REQUIRED ACTION: Look through the data below and extract, unchanged, the lines from the one that contains "VObjectId vv =>" to the one that contains "VFloat64 f =>", both included.

--- RAW DATA ---

(** [func (w *writer) writeValue(ename string, v reflect.Value) (int, error)].
    [v] is an element of a map or of a slice of [interface{}]: [VNil] is
    the case [v.IsNil()], the three named types are the cases of the type
    switch, and the rest is the switch on [v.Elem().Kind()]. *)
Fixpoint writeValue (ename : string) (v : value) (w : writer) {struct v}
  : (Z * error) * writer :=
  let count := 0 in
  match v with
  | VNil =>
      let '(n, w) := writeType 0x0a w in let count := count + n in
      let '(n, w) := writeCstring ename w in let count := count + n in
      ((count, None), w)
  | VObjectId vv =>
      let '(n, w) := writeType 0x07 w in let count := count + n in
      let '(n, w) := writeCstring ename w in let count := count + n in
      let '(n, w) := writeBytes vv w in let count := count + n in
      ((count, None), w)
  | VDatetime vv =>
      let '(n, w) := writeType 0x09 w in let count := count + n in
      let '(n, w) := writeCstring ename w in let count := count + n in
      let '(n, w) := writeInt64 vv w in let count := count + n in
      ((count, None), w)
  | VTimestamp vv =>
      let '(n, w) := writeType 0x11 w in let count := count + n in
      let '(n, w) := writeCstring ename w in let count := count + n in
      let '(n, w) := writeInt64 vv w in let count := count + n in
      ((count, None), w)
  | VFloat64 f =>
      let '(n, w) := writeType 0x01 w in let count := count + n in
      let '(n, w) := writeCstring ename w in let count := count + n in
      let '(n, w) := writeFloat64 f w in let count := count + n in
      ((count, None), w)
  | VString s =>
      let '(n, w) := writeType 0x02 w in let count := count + n in
      let '(n, w) := writeCstring ename w in let count := count + n in
      let sz := len (bytes_of s) + 1 in
      let '(n, w) := writeInt32 (int32 sz) w in let count := count + n in
      let w := append w (bytes_of s) in
      let w := append w [0] in
      let count := count + sz in
      ((count, None), w)
  | VBool b =>
      let '(n, w) := writeType 0x08 w in let count := count + n in
      let '(n, w) := writeCstring ename w in let count := count + n in
      let '(n, w) := writeBool b w in let count := count + n in
      ((count, None), w)
  | VInt32 i =>
      let '(n, w) := writeType 0x10 w in let count := count + n in
      let '(n, w) := writeCstring ename w in let count := count + n in
      let '(n, w) := writeInt32 (int32 i) w in let count := count + n in
      ((count, None), w)
  | VInt64 i =>
      let '(n, w) := writeType 0x12 w in let count := count + n in
      let '(n, w) := writeCstring ename w in let count := count + n in
      let '(n, w) := writeInt64 i w in let count := count + n in
      ((count, None), w)
  | VSlice elems =>
      let '(n, w) := writeType 0x04 w in let count := count + n in
      let '(n, w) := writeCstring ename w in let count := count + n in
      let '((n, err), w) := writeSlice_ writeValue elems w in
      match err with
      | Some _ => ((0, err), w)
      | None => let count := count + n in ((count, None), w)
      end
  | VNilSlice =>
      let '(n, w) := writeType 0x04 w in let count := count + n in
      let '(n, w) := writeCstring ename w in let count := count + n in
      let '((n, err), w) := writeSlice_ writeValue [] w in
      match err with
      | Some _ => ((0, err), w)
      | None => let count := count + n in ((count, None), w)
      end
  | VMap entries =>
      let '(n, w) := writeType 0x03 w in let count := count + n in
      let '(n, w) := writeCstring ename w in let count := count + n in
      let '((n, err), w) := writeMap_ writeValue entries w in
      match err with
      | Some _ => ((0, err), w)
      | None => let count := count + n in ((count, None), w)
      end
  | VNilMap =>
      let '(n, w) := writeType 0x03 w in let count := count + n in
      let '(n, w) := writeCstring ename w in let count := count + n in
      let '((n, err), w) := writeMap_ writeValue [] w in
      match err with
      | Some _ => ((0, err), w)
      | None => let count := count + n in ((count, None), w)
      end
  | VPtr _ | VNilPtr _ | VOther _ _ =>
      ((0, Some ("bson: unsupported type: " +:+ Type_String v)), w)
  end.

---

REPLY TO THE EXERCISE:
  | VObjectId vv =>
      let '(n, w) := writeType 0x07 w in let count := count + n in
      let '(n, w) := writeCstring ename w in let count := count + n in
      let '(n, w) := writeBytes vv w in let count := count + n in
      ((count, None), w)
  | VDatetime vv =>
      let '(n, w) := writeType 0x09 w in let count := count + n in
      let '(n, w) := writeCstring ename w in let count := count + n in
      let '(n, w) := writeInt64 vv w in let count := count + n in
      ((count, None), w)
  | VTimestamp vv =>
      let '(n, w) := writeType 0x11 w in let count := count + n in
      let '(n, w) := writeCstring ename w in let count := count + n in
      let '(n, w) := writeInt64 vv w in let count := count + n in
      ((count, None), w)
  | VFloat64 f =>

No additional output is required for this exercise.